Focus III
7.6
Focus III

Album de Focus (1972)

L'initiative « Hocus Pocus » lancée au fer rouge comme single détonnant sur le précédent album a plus que porté ses fruits. Le morceau est même modifié pour les besoins de la cause : raccourci de moitié et passant à 3mn au lieu des 6 initiales et avec un tempo accéléré pour en faire un titre bien plus hard-rock que purement progressif (quitte à donner une image caricaturale du groupe) pour le marché américain, Focus détonne.

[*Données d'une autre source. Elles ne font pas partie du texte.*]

(** * C++ ABI runtime support of the MOS platform: [cxa_abi.cc]

    A shallow embedding of [mos-platform/common/lib/cxa_abi.cc]: the
    one-time-initialisation guards ([__cxa_guard_acquire],
    [__cxa_guard_release]) and the registry of exit functions
    ([RegistrationList], [__cxa_atexit], the [.fini_array] slot
    [CxaFinalizer]).

    Conventions of the embedding.
    - Machine integers are [Z]; the only arithmetic of the file is the
      increment of the [uint8_t] counter [m_sz], whose wrap-around at 256 is
      written out.
    - Memory that the program addresses byte-wise (the guard object) is a
      list of bytes, lowest address first.
    - A C array is a list accessed with [!!] and [<[_:=_]>]; an access
      outside the array is undefined behaviour in C++, which the embedding
      reports as [None].
    - Heap nodes live in an arena that only grows (the program never frees a
      node); the address of a node is its position in the arena.
    - Calling an exit function is an observable event; a traversal returns
      the list of events in the order the calls are made.  Exit functions are
      assumed to return and not to re-enter the registry. *)

From Stdlib Require Import ZArith Lia.
From Stdlib.Strings Require Import Byte.
From stdpp Require Import base option list.

Open Scope Z_scope.

(** ** Guard objects *)

Module Guard.

(** The 64-bit guard object as it lies in memory: 8 bytes, the byte with the
    lowest address first. *)
Definition guard_object := list byte.

(** [reinterpret_cast<uint8_t *>(guard_object)] designates offset 0. *)
Definition first_byte : nat := 0%nat.

(** Returns 1 when the byte [reinterpret_cast<uint8_t *>(guard_object)]
    points at is 0, else 0.
    The read fails only when the pointer designates no storage. *)
Definition __cxa_guard_acquire (g : guard_object) : option Z :=
  b ← g !! first_byte;
  Some (if Byte.eqb b x00 then 1 else 0).

(** Stores 1 through [reinterpret_cast<uint8_t *>(guard_object)]. *)
Definition __cxa_guard_release (g : guard_object) : option guard_object :=
  _ ← g !! first_byte;
  Some (<[first_byte := x01]> g).

(** The two operations compiler-generated code performs on a guard. *)
Inductive guard_op := Acquire | Release.

(** The guard object after one operation ([__cxa_guard_acquire] stores
    nothing). *)
Definition guard_step (g : guard_object) (op : guard_op) : option guard_object :=
  match op with
  | Acquire => _ ← __cxa_guard_acquire g; Some g
  | Release => __cxa_guard_release g
  end.

Fixpoint guard_steps (g : guard_object) (ops : list guard_op) : option guard_object :=
  match ops with
  | [] => Some g
  | op :: ops' => g' ← guard_step g op; guard_steps g' ops'
  end.

End Guard.

(** ** Exit function storage *)

(** [struct ExitFunctionStorage]: a function pointer and its argument, both
    opaque machine addresses. *)
Record ExitFunctionStorage := mkExit {
  m_functionptr : Z;
  m_userdata : Z
}.

(** The event of calling function [f] with argument [p]. *)
Inductive Event := Invoke (f : Z) (p : Z).

(** [void operator()() const { m_functionptr(m_userdata); }] *)
Definition ExitFunctionStorage_call (e : ExitFunctionStorage) : Event :=
  Invoke (m_functionptr e) (m_userdata e).

(** ** Blocks of registrations *)

(** [static constexpr std::uint8_t BLOCK_SZ = 32;] *)
Definition BLOCK_SZ : Z := 32.

(** [struct FnBlock]: the array [m_funcs[BLOCK_SZ]] and the [uint8_t]
    counter [m_sz]. *)
Record FnBlock := mkBlock {
  m_funcs : list ExitFunctionStorage;
  m_sz : Z
}.

(** What the C++ types guarantee of any [FnBlock] object, whatever its
    contents: the array has [BLOCK_SZ] elements and [m_sz] is a [uint8_t]. *)
Definition block_typed (b : FnBlock) : Prop :=
  length (m_funcs b) = Z.to_nat BLOCK_SZ ∧ 0 ≤ m_sz b < 256.

(** [bool full() const { return m_sz == BLOCK_SZ; }] *)
Definition full (b : FnBlock) : bool := m_sz b =? BLOCK_SZ.

(** [void push_front(const ExitFunctionStorage &newfn) { m_funcs[m_sz++] = newfn; }]
    The store is defined only inside the array. *)
Definition FnBlock_push_front (newfn : ExitFunctionStorage) (b : FnBlock)
  : option FnBlock :=
  _ ← m_funcs b !! Z.to_nat (m_sz b);
  Some {| m_funcs := <[Z.to_nat (m_sz b) := newfn]> (m_funcs b);
          m_sz := (m_sz b + 1) mod 256 |}.

(** The loop [for (std::uint8_t i = m_sz; i > 0; --i) m_funcs[i-1]();]
    entered with counter [i]. *)
Fixpoint run_from (funcs : list ExitFunctionStorage) (i : nat)
  : option (list Event) :=
  match i with
  | O => Some []
  | S j =>
      fn ← funcs !! j;
      rest ← run_from funcs j;
      Some (ExitFunctionStorage_call fn :: rest)
  end.

(** [void run_all()] *)
Definition FnBlock_run_all (b : FnBlock) : option (list Event) :=
  run_from (m_funcs b) (Z.to_nat (m_sz b)).

(** ** The list of blocks *)

(** A [FnBlock *] of the program: [&m_tail] or the address of a heap node. *)
Inductive BlockPtr :=
  | TailPtr
  | NodePtr (a : nat).

(** [struct FnNode : public FnBlock] with its link [m_next]. *)
Record FnNode := mkNode {
  node_block : FnBlock;
  m_next : BlockPtr
}.

(** The static members [m_tail] and [m_list] of [RegistrationList], and the
    arena of the nodes created so far. *)
Record RegistrationList := mkList {
  m_tail : FnBlock;
  m_heap : list FnNode;
  m_list : BlockPtr
}.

Le groupe poursuit sur sa lancée aux mille merveilles et entend bien rester au top, surtout ici en délivrant un double vinyle assez gargantuesque qui lui donne la possibilité d'aller encore plus loin dans sa quête mélodique maniant aussi bien la finesse d'écriture à un rock parfois plus épique. Quand Thijs et sa bande entrent au Olympic Studio n°2 en juillet 1972, ils sont voisins d'un certain génie britannique, un certain David Bowie qui enregistre alors à ce moment-là « The rise and fall of Ziggy Stardust and the spiders from Mars » juste à côté, au studio n°1. On pourrait dès lors se demander s'il n'existe pas une certaine forme d'émulsion où la créativité se nourrirait des deux côtés du mur... A part que Bowie livre là un parfait disque de glam-rock qui va influencer des générations d'ados des quatre coins de la planète tandis que Focus livre rien de moins que l'un des meilleurs albums de rock progressif qui soit. Et le côté cartoon du groupe existait bien avant ce déménagement pour l'enregistrement de ce troisième volet de leur saga donc ce n'est pas comparable à ce point. Du moins je ne le pense pas. C'était pour l'anecdote un brin people huhu.

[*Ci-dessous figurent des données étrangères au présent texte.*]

Lemma request_loop_spec (j : string) (l : list dict) (reqs : list JobRequest) :
  request_loop j l = Ok reqs ->
  map request_student_id reqs = omap usable_id l
  /\ Forall (fun q => job_id q = j /\ status q = "PENDING") reqs
  /\ Forall (fun r => convertible (get r "student_id") = true) l.
Proof.
  revert reqs. induction l as [|r rest IH]; intros reqs; cbn.
  - intros [= <-]. repeat split; constructor.
  - unfold usable_id at 1.
    destruct (Scoring.safe_int (get r "student_id") None) as [[id |] | e] eqn:Eid;
      cbn; [| |discriminate].
    + destruct (float_field r "keyword_match_pct") as [k | e]; cbn; [|discriminate].
      destruct (request_loop j rest) as [reqs' | e]; cbn; [|discriminate].
      intros [= <-]. destruct (IH reqs' eq_refl) as (Hids & Hall & Hconv).
      cbn. split; [now f_equal|]. split; [now constructor|].
      constructor; [|exact Hconv].
      destruct (convertible (get r "student_id")) eqn:Ec; [reflexivity|].
      unfold convertible in Ec. destruct (get r "student_id"); try discriminate.
      apply negb_false_iff in Ec. unfold Scoring.safe_int, Scoring.safe_float in Eid.
      rewrite Ec in Eid. discriminate.
    + intros Hr. destruct (IH reqs Hr) as (Hids & Hall & Hconv).
      split; [exact Hids|]. split; [exact Hall|].
      constructor; [|exact Hconv].
      destruct (convertible (get r "student_id")) eqn:Ec; [reflexivity|].
      unfold convertible in Ec. destruct (get r "student_id"); try discriminate.
      apply negb_false_iff in Ec. unfold Scoring.safe_int, Scoring.safe_float in Eid.
      rewrite Ec in Eid. discriminate.
Qed.

(** X21.  When [generate_job_requests] returns, it has made one request for
    each record that carries a usable [student_id], in the order of the
    records; every request has status [PENDING] and the same job id: the
    one passed in, or the fresh identifier when none (or an empty one)
    was passed. *)
Theorem generate_job_requests_contract (uuid4 : string) (students : list dict)
    (j : option string) (reqs : list JobRequest) :
  generate_job_requests uuid4 students j = Ok reqs ->
  map request_student_id reqs = omap usable_id students
  /\ (length reqs <= length students)%nat
  /\ Forall (fun q => status q = "PENDING") reqs
  /\ (forall id, j = Some id -> id <> "" -> Forall (fun q => job_id q = id) reqs)
  /\ (j = None \/ j = Some "" -> Forall (fun q => job_id q = uuid4) reqs).
Proof.
  unfold generate_job_requests. intros Hr.
  destruct students as [|r rest].
  { injection Hr as <-. cbn. repeat split; try constructor; try lia. }
  set (j' := match j with
             | Some j0 => if String.eqb j0 "" then uuid4 else j0
             | None => uuid4
             end) in Hr.
  destruct (request_loop_spec j' (r :: rest) reqs Hr) as (Hids & Hall & _).
  split; [exact Hids|].
  split.
  { rewrite <- (length_map request_student_id reqs), Hids.
    clear. induction (r :: rest) as [|x l IH]; cbn; [lia|].
    destruct (usable_id x); cbn; lia. }
  split; [eapply Forall_impl; [exact Hall|]; now intros q [_ ?]|].
  split.
  - intros id -> Hid. eapply Forall_impl; [exact Hall|]. intros q [Hq _].
    rewrite Hq. subst j'. apply String.eqb_neq in Hid. now rewrite Hid.
  - intros Hj. eapply Forall_impl; [exact Hall|]. intros q [Hq _].
    rewrite Hq. subst j'. now destruct Hj as [-> | ->].
Qed.

Lemma qualify_spec (students : list dict) (kws mand : list string) (raw : list dict) :
  qualify students kws mand = Ok raw ->
  Forall (fun r => exists id m gs,
            r = qualified_record id m gs /\ 0.75 <= match_pct m) raw.
Proof.
  revert raw. induction students as [|student rest IH]; intros raw; cbn [qualify].
  - intros [= <-]. constructor.
  - destruct (bool_decide (student = ∅)); [apply IH|].
    destruct (Scoring.safe_int (get student "student_id") None) as [[id |] | e];
      cbn [result_bind]; [|apply IH | discriminate].
    destruct (calculate_keyword_match student kws mand) as [m|]; [|apply IH].
    rewrite is_qualified_match_dict. cbn [result_bind truthy].
    destruct (Qle_bool 0.75 (match_pct m)) eqn:Ele; cbn [andb]; [|apply IH].
    destruct (mandatory_matched m); [|apply IH].
    destruct (float_field student "general_score") as [gs | e];
      cbn [result_bind]; [|discriminate].
    destruct (qualify rest kws mand) as [raw' | e]; cbn [result_bind]; [|discriminate].
    intros [= <-]. constructor; [|now apply IH].
    exists id, m, gs. split; [reflexivity|]. now apply Qle_bool_iff.
Qed.

Lemma qualified_record_floats (id : Z) (m : MatchResult) (gs : Q) :
  holds_floats (qualified_record id m gs).
Proof. exists gs, (match_pct m). split; reflexivity. Qed.

Lemma holds_floats_convertible (r : dict) :
  holds_floats r ->
  convertible (get r "general_score") = true
  /\ convertible (get r "keyword_match_pct") = true.
Proof. intros (g & k & Hg & Hk). unfold get. now rewrite Hg, Hk. Qed.

Lemma coerce_scores_floats (l : list dict) :
  Forall holds_floats l -> coerce_scores l = (Ok tt, l).
Proof.
  induction 1 as [|r rest Hr _ IH]; cbn; [reflexivity|].
  destruct (holds_floats_convertible r Hr) as [Hg Hk].
  rewrite (float_field_score r _ Hg), (float_field_score r _ Hk), IH.
  fold (coerced r). now rewrite (coerced_id r Hr).
Qed.

Lemma build_ranking_ids (n : nat) (l : list dict) (es : list RankingEntry) :
  build_ranking n l = Ok es ->
  Forall (fun r => convertible (get r "student_id") = true) l.
Proof.
  revert n es. induction l as [|r rest IH]; intros n es; cbn; [constructor|].
  destruct (Scoring.safe_int (get r "student_id") None) as [[id |] | e] eqn:Eid;
    cbn; [| |discriminate].
  - destruct (float_field r "keyword_match_pct") as [k | e]; cbn; [|discriminate].
    destruct (float_field r "general_score") as [g | e]; cbn; [|discriminate].
    destruct (build_ranking (S n) rest) as [es' | e] eqn:Er; cbn; [|discriminate].
    intros _. constructor; [|now apply (IH (S n) es')].
    destruct (convertible (get r "student_id")) eqn:Ec; [reflexivity|].
    unfold convertible in Ec. destruct (get r "student_id"); try discriminate.
    apply negb_false_iff in Ec. unfold Scoring.safe_int, Scoring.safe_float in Eid.
    rewrite Ec in Eid. discriminate.
  - intros Hr. constructor; [|now apply (IH (S n) es)].
    destruct (convertible (get r "student_id")) eqn:Ec; [reflexivity|].
    unfold convertible in Ec. destruct (get r "student_id"); try discriminate.
    apply negb_false_iff in Ec. unfold Scoring.safe_int, Scoring.safe_float in Eid.
    rewrite Ec in Eid. discriminate.
Qed.

(** On records that hold floats, a call of [rank_students] that returns
    has met only usable identifiers and has left the records as they were. *)
Lemma rank_students_on_floats (l : list dict) (d : Rankings) (store : list dict) :
  Forall holds_floats l ->
  rank_students l = (Ok d, store) ->
  Forall (fun r => well_formed r = true) l
  /\ store = l
  /\ Ranker.general_ranking d = ranked_entries 1 (ordered_by "general_score" l)
  /\ Ranker.job_specific_ranking d = ranked_entries 1 (ordered_by "keyword_match_pct" l).
Proof.
  intros Hl Hr.
  assert (Hmap : map coerced l = l).
  { clear Hr. induction Hl as [|r rest Hr _ IH]; cbn; [reflexivity|].
    now rewrite (coerced_id r Hr), IH. }
  assert (Hwf : Forall (fun r => well_formed r = true) l).
  { destruct l as [|r0 rest]; [constructor|].
    unfold rank_students in Hr. rewrite (coerce_scores_floats _ Hl) in Hr.
    rewrite sorted_by_total in Hr
      by (eapply Forall_impl; [exact Hl|]; intros r Hf;
          apply (holds_floats_convertible r Hf)).
    rewrite sorted_by_total in Hr
      by (eapply Forall_impl; [exact Hl|]; intros r Hf;
          apply (holds_floats_convertible r Hf)).
    cbn [result_bind] in Hr.
    destruct (build_ranking 1 (ordered_by "general_score" (r0 :: rest)))
      as [g | e] eqn:Eg; [|discriminate].
    apply build_ranking_ids in Eg.
    apply (Permutation_Forall (ordered_by_perm _ _)) in Eg.
    apply Forall_forall. intros r Hin. unfold well_formed.
    rewrite Forall_forall in Eg, Hl.
    destruct (holds_floats_convertible r (Hl r Hin)) as [-> ->].
    now rewrite (Eg r Hin). }
  rewrite (rank_students_total l Hwf), Hmap in Hr.
  injection Hr as <- <-. now repeat split.
Qed.

Lemma omap_all_some {A B} (f : A -> option B) (l : list A) :
  Forall (fun x => is_Some (f x)) l -> length (omap f l) = length l.
Proof.
  induction 1 as [|x l [y Hy] _ IH]; cbn; [reflexivity|].
  rewrite Hy. cbn. now rewrite IH.
Qed.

Parfait descendant d'un « Hocus Pocus » mais heureusement moins dans la déconne (car on va en manger par la suite du Hocus Pocus ne rêvez pas, à toutes les sauces hélas : en compiles, en morceau bonus, en version raccourcie remixée, en titre à peine repris en clin d'oeil sur le Focus des années 2000...), « Round goes the gossip » ouvre le bal avec un certain panache. Doté d'influences classiques et basé sur des paroles en latin issues de Virgile (70 avant J.C – 19 après J.C), passionnant d'énergie tout en ralentissant adroitement le tempo, il représente une parfaite synthèse de l'art d'écriture du groupe.

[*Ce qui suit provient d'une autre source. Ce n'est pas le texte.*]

Lemma C1_witness :
  starts_when_closed [] [OpLogSessionStart 1 "p" "a" 1000 None;
                         OpCompleteLatestSession 1500 true;
                         OpLogSessionStart 2 "p" "a" 1600 None]
  /\ (open_count (run_ops [] (firstn 3 [OpLogSessionStart 1 "p" "a" 1000 None;
                                        OpCompleteLatestSession 1500 true;
                                        OpLogSessionStart 2 "p" "a" 1600 None])) <= 1)%nat.
Proof.
  assert (H : starts_when_closed [] [OpLogSessionStart 1 "p" "a" 1000 None;
                                     OpCompleteLatestSession 1500 true;
                                     OpLogSessionStart 2 "p" "a" 1600 None])
    by (simpl; repeat split).
  split; [exact H | apply (C1_at_most_one_open_when_starts_follow_close _ H 3)].
Defined.

(** C2 (counterexample): a row still open ([completedAt] NULL) whose
    [startedAt] is before the cutoff is deleted, and the statement returns
    [undefined] (here [tt]), not a count. *)
Lemma C2_open_session_purged :
  let open_row := mkSession 7 "proj" "work" 1000 None 0 None in
  is_open open_row = true /\ delete_before 5000 [open_row] = ([], tt).
Proof. split; reflexivity. Qed.

(** C2 (amended): [DELETE FROM sessions WHERE startedAt < cutoff] keeps
    exactly the rows with [startedAt >= cutoff] (open or not), in their order,
    removes exactly the rows with [startedAt < cutoff] (an open row included),
    so the number of rows removed is the number of rows before the cutoff;
    [deleteOldSessions] returns nothing. *)
Theorem C2_delete_before_exact (cutoff : Z) (st : store) :
  let '(st', ret) := delete_before cutoff st in
  (forall r, In r st' <-> In r st /\ cutoff <= startedAt r)
  /\ (forall r, In r st -> startedAt r < cutoff -> ~ In r st')
  /\ st' = filter (fun r => cutoff <=? startedAt r) st
  /\ (List.length st - List.length st')%nat
       = List.length (filter (fun r => startedAt r <? cutoff) st)
  /\ ret = tt.
Proof.
  unfold delete_before.
  assert (Hf : filter (fun r => negb (startedAt r <? cutoff)) st
               = filter (fun r => cutoff <=? startedAt r) st).
  { apply filter_ext. intros r. rewrite Z.leb_antisym. reflexivity. }
  split; [|split; [|split; [|split]]].
  - intros r. rewrite filter_In. rewrite negb_true_iff, Z.ltb_ge. tauto.
  - intros r _ Hlt Hin. apply filter_In in Hin as [_ Hin].
    apply negb_true_iff, Z.ltb_ge in Hin. lia.
  - exact Hf.
  - pose proof (filter_length_split (fun r => startedAt r <? cutoff) st). lia.
  - reflexivity.
Qed.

Sur ce même disque on a aussi des merveilles mélancoliques et poignantes qu'on jurerait issues d'une bande originale de film comme « Love remembered » ou « Focus III » tandis que « Sylvia » est un thème dynamique fort adroit : à l'origine doté de paroles et chanté par Sylvia Albert en background, la sauce ne prend pas et Thijs Van Leer réécrit le tout dans une version instrumentale qui va être un hit (le single est numéro 4 dans les charts britanniques). L'incursion Moyenâgeuse « Elspeth of Nottingham » permet à Jan Akkerman de tout jouer comme à l'ancienne sur un lute, et là aussi ça paye car le titre dégage une certaine magie d'authenticité (on jurerait que ça a été écrit au 16ème siècle).


Et puis on a les gros morceaux purement progressifs que sont les presque 14mn de « Answers ? Questions ! Questions ? Answers ! » (nan mais ce titre...) et « Anonymus II » de 26mn.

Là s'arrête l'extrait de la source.